Pull every line that includes the word "forall" out of the data below and copy it.
^^^^^^^^
(** How often the path changes along a sequence of UpdateIcon calls that
    starts from the path [previous]. *)
Fixpoint changes (previous : hstring) (paths : list hstring) : nat :=
  match paths with
  | [] => 0
  | p :: paths' => (if String.eqb p previous then 0 else 1) + changes p paths'
  end.

(** Which call hands the Tab the control of a TitleChanged registration. *)
Definition handed_over (m : Mutation) (registration : nat * TitleChangedHandler) : Prop :=
  m = CallBindEventHandlers (Some (fst registration)) \/
  exists splitType profile,
    m = CallSplitPane splitType profile (Some (fst registration)).

(** * Properties *)

(** ** Lists without repetition *)

Lemma NoDup_app_inv {A} (l1 l2 : list A) :
  NoDup (l1 ++ l2) ->
  NoDup l1 /\ NoDup l2 /\ (forall a, In a l1 -> ~ In a l2).
Proof.
  induction l1 as [|x l1 IH]; simpl; intros H.
  - repeat split; [constructor | assumption | intros a []].
  - inversion H as [|y l Hx Hl]; subst.
    destruct (IH Hl) as (H1 & H2 & H3).
    repeat split.
    + constructor; [|assumption]. intros Hin. apply Hx, in_or_app. now left.
    + assumption.
    + intros a [<- | Hin] Ha.
      * apply Hx, in_or_app. now right.
      * exact (H3 a Hin Ha).
Qed.

(** ** The tree under flag changes *)

Lemma pane_id_ClearActive t : pane_id (ClearActive t) = pane_id t.
Proof. destruct t; reflexivity. Qed.

Lemma pane_id_SetActive t : pane_id (SetActive t) = pane_id t.
Proof. destruct t; reflexivity. Qed.

Lemma slots_ClearActive t : slots (ClearActive t) = slots t.
Proof. induction t; simpl; congruence. Qed.

Lemma leaves_ClearActive t : leaves (ClearActive t) = leaves t.
Proof. induction t; simpl; congruence. Qed.

Lemma active_leaves_ClearActive t : active_leaves (ClearActive t) = [].
Proof.
  induction t as [| ? ? ? ? ? f IHf s IHs]; simpl; [reflexivity|].
  now rewrite IHf, IHs.
Qed.

Lemma slots_SetActive t : slots (SetActive t) = slots t.
Proof. destruct t; reflexivity. Qed.

Lemma leaves_SetActive t : leaves (SetActive t) = leaves t.
Proof. destruct t; reflexivity. Qed.

Lemma pane_id_ResizeContent sz t : pane_id (ResizeContent sz t) = pane_id t.
Proof. destruct t; reflexivity. Qed.

Lemma slots_ResizeContent t : forall sz, slots (ResizeContent sz t) = slots t.
Proof. induction t; simpl; intros; congruence. Qed.

Lemma active_leaves_ResizeContent t :
  forall sz, active_leaves (ResizeContent sz t) = active_leaves t.
Proof. induction t; simpl; intros; congruence. Qed.

Lemma pane_id_in_slots t : In (pane_id t) (slots t).
Proof. destruct t; simpl; now left. Qed.

Lemma leaves_in_slots t : forall x, In x (leaves t) -> In x (slots t).
Proof.
  induction t as [| i ? ? ? ? f IHf s IHs]; simpl; intros x H; [assumption|].
  right. apply in_or_app. apply in_app_or in H. destruct H; [left | right]; auto.
Qed.

(** *** Methods called through a pointer *)

Section AtSlot.

Variable this : PaneId.
Variable m : Pane -> Pane.

Lemma at_slot_root t : pane_id t = this -> at_slot this m t = m t.
Proof.
  intros H. destruct t; simpl in *; subst; now rewrite Nat.eqb_refl.
Qed.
^^^^^^^^
Solution for this exercise
  NoDup l1 /\ NoDup l2 /\ (forall a, In a l1 -> ~ In a l2).
Lemma slots_ResizeContent t : forall sz, slots (ResizeContent sz t) = slots t.
  forall sz, active_leaves (ResizeContent sz t) = active_leaves t.
Lemma leaves_in_slots t : forall x, In x (leaves t) -> In x (slots t).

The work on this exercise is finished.